* EXERCISE
From the entries below, retype only the lines from the one with "H1 & _)]%rpc_bind_inv." through the one with "Proof. intros y r y'. unfold register_conflict.", exactly as written.

* SOURCE DATA
#[export] Instance steady_preorder : PreOrder steady.
Proof.
  split; [by intros y|]. intros y1 y2 y3 (? & ? & ? & ?) (? & ? & ? & ?). split_and!; congruence.
Qed.

(** A request keeps the invariant and uses up at most one token and one id. *)
Definition moves (y y' : Sys) : Prop :=
  rpc_inv y → tr_next (sys_transfers y) < u64_max → sys_next_batch y < u64_max →
  rpc_inv y' ∧ tr_next (sys_transfers y') ≤ tr_next (sys_transfers y) + 1 ∧
  sys_next_batch y' ≤ sys_next_batch y + 1.

Lemma steady_inv y y' : steady y y' → rpc_inv y → rpc_inv y'.
Proof.
  intros (Ht & Hn & Ha & Hb) [H1 H2 H3 H4 H5 H6].
  split; unfold active_of, batch_of in *; rewrite ?Ht, ?Hn, ?Ha, ?Hb; done.
Qed.

Lemma steady_moves y y' : steady y y' → moves y y'.
Proof.
  intros Hs Hi _ _. split; [by eapply steady_inv|]. destruct Hs as (-> & -> & _). lia.
Qed.

Lemma steady_then y1 y2 y3 : steady y1 y2 → moves y2 y3 → moves y1 y3.
Proof.
  intros Hs Hm Hi Ht Hn. pose proof (steady_inv _ _ Hs Hi) as Hi2.
  destruct Hs as (Htr & Hnx & _). rewrite <-Htr, <-Hnx in *. by apply Hm.
Qed.

Definition rkeeps (R : relation Sys) {A} (m : RPC A) : Prop := ∀ y r y', m y = (r, y') → R y y'.

Lemma rkeeps_bind {A B} (m : RPC A) (k : A → RPC B) :
  rkeeps steady m → (∀ a, rkeeps steady (k a)) → rkeeps steady (m ≫= k).
Proof.
  intros Hm Hk y r y' [(a & y1 & H1 & H2)|(e & H1 & _)]%rpc_bind_inv; [|by eapply Hm].
  etrans; [by eapply Hm|by eapply Hk].
Qed.

Lemma rkeeps_mono {A} (m : RPC A) : rkeeps steady m → rkeeps moves m.
Proof. intros Hm y r y' Heq. by eapply steady_moves, Hm. Qed.

Lemma rkeeps_first {A B} (m : RPC A) (k : A → RPC B) :
  rkeeps steady m → (∀ a, rkeeps moves (k a)) → rkeeps moves (m ≫= k).
Proof.
  intros Hm Hk y r y' [(a & y1 & H1 & H2)|(e & H1 & _)]%rpc_bind_inv.
  - eapply steady_then; [by eapply Hm|by eapply Hk].
  - by eapply steady_moves, Hm.
Qed.

Lemma rkeeps_ret {A} (a : A) : rkeeps steady (mret a).
Proof. by intros y r y' [= _ <-]. Qed.
Lemma rkeeps_check {A} (x : AR A) : rkeeps steady (check x).
Proof. by intros y r y' [= _ <-]. Qed.
Lemma rkeeps_error {A} m : rkeeps steady (protocol_error (A := A) m).
Proof. by intros y r y' [= _ <-]. Qed.
Lemma rkeeps_adapter : rkeeps steady adapter.
Proof. by intros y r y' [= _ <-]. Qed.
Lemma rkeeps_now instant : rkeeps steady (now instant).
Proof. by intros y r y' [= _ <-]. Qed.
Lemma rkeeps_store {A} (m : Op A) : rkeeps steady (on_store m).
Proof. intros y r y'. unfold on_store. destruct (m _). by intros [= _ <-]. Qed.
Lemma rkeeps_try {A} (m : Op A) : rkeeps steady (try_store m).
Proof. intros y r y'. unfold try_store. destruct (m _). by intros [= _ <-]. Qed.
Lemma rkeeps_queue s app c : rkeeps steady (queue_inspection s app c).
Proof. by intros y r y' [= _ <-]. Qed.
Lemma rkeeps_update f :
  (∀ a, ad_active_batches (f a) = ad_active_batches a ∧ ad_batches (f a) = ad_batches a) →
  rkeeps steady (update f).
Proof. intros Hf y r y' [= _ <-]. destruct (Hf (sys_adapter y)). by split_and!. Qed.
Lemma rkeeps_register {C : StoreCodec} settings app i v b n : rkeeps steady (register_conflict settings app i v b n).
Proof. intros y r y'. unfold register_conflict. case_match. by intros [= _ <-]. Qed.
Lemma rkeeps_arm {C : StoreCodec} settings app i v b n : rkeeps steady (arm_conflict settings app i v b n).
Proof. intros y r y'. unfold arm_conflict. repeat case_match. by intros [= _ <-]. Qed.

Create HintDb rkeeps.
#[export] Hint Resolve rkeeps_ret rkeeps_check rkeeps_error rkeeps_adapter rkeeps_now
  rkeeps_store rkeeps_try rkeeps_queue rkeeps_register rkeeps_arm : rkeeps.

Ltac rkeeps_tac :=
  repeat first
    [ progress (eauto with rkeeps)
    | apply rkeeps_bind; [|intros ?]
    | apply rkeeps_update; done
    | match goal with |- rkeeps _ (match ?x with _ => _ end) => destruct x end
    | match goal with |- rkeeps _ (let '_ := ?x in _) => destruct x end ].

(** The steps [H : m y = (r, y')] took kept things steady. *)
Ltac rkeeps_at H :=
  match type of H with
  | ?m ?y = (?r, ?y') =>
      let K := fresh in assert (K : rkeeps steady m) by rkeeps_tac; exact (K y r y' H)
  end.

* PROBLEM SOLUTION
  intros Hm Hk y r y' [(a & y1 & H1 & H2)|(e & H1 & _)]%rpc_bind_inv.
  - eapply steady_then; [by eapply Hm|by eapply Hk].
  - by eapply steady_moves, Hm.
Qed.

Lemma rkeeps_ret {A} (a : A) : rkeeps steady (mret a).
Proof. by intros y r y' [= _ <-]. Qed.
Lemma rkeeps_check {A} (x : AR A) : rkeeps steady (check x).
Proof. by intros y r y' [= _ <-]. Qed.
Lemma rkeeps_error {A} m : rkeeps steady (protocol_error (A := A) m).
Proof. by intros y r y' [= _ <-]. Qed.
Lemma rkeeps_adapter : rkeeps steady adapter.
Proof. by intros y r y' [= _ <-]. Qed.
Lemma rkeeps_now instant : rkeeps steady (now instant).
Proof. by intros y r y' [= _ <-]. Qed.
Lemma rkeeps_store {A} (m : Op A) : rkeeps steady (on_store m).
Proof. intros y r y'. unfold on_store. destruct (m _). by intros [= _ <-]. Qed.
Lemma rkeeps_try {A} (m : Op A) : rkeeps steady (try_store m).
Proof. intros y r y'. unfold try_store. destruct (m _). by intros [= _ <-]. Qed.
Lemma rkeeps_queue s app c : rkeeps steady (queue_inspection s app c).
Proof. by intros y r y' [= _ <-]. Qed.
Lemma rkeeps_update f :
  (∀ a, ad_active_batches (f a) = ad_active_batches a ∧ ad_batches (f a) = ad_batches a) →
  rkeeps steady (update f).
Proof. intros Hf y r y' [= _ <-]. destruct (Hf (sys_adapter y)). by split_and!. Qed.
Lemma rkeeps_register {C : StoreCodec} settings app i v b n : rkeeps steady (register_conflict settings app i v b n).
Proof. intros y r y'. unfold register_conflict. case_match. by intros [= _ <-]. Qed.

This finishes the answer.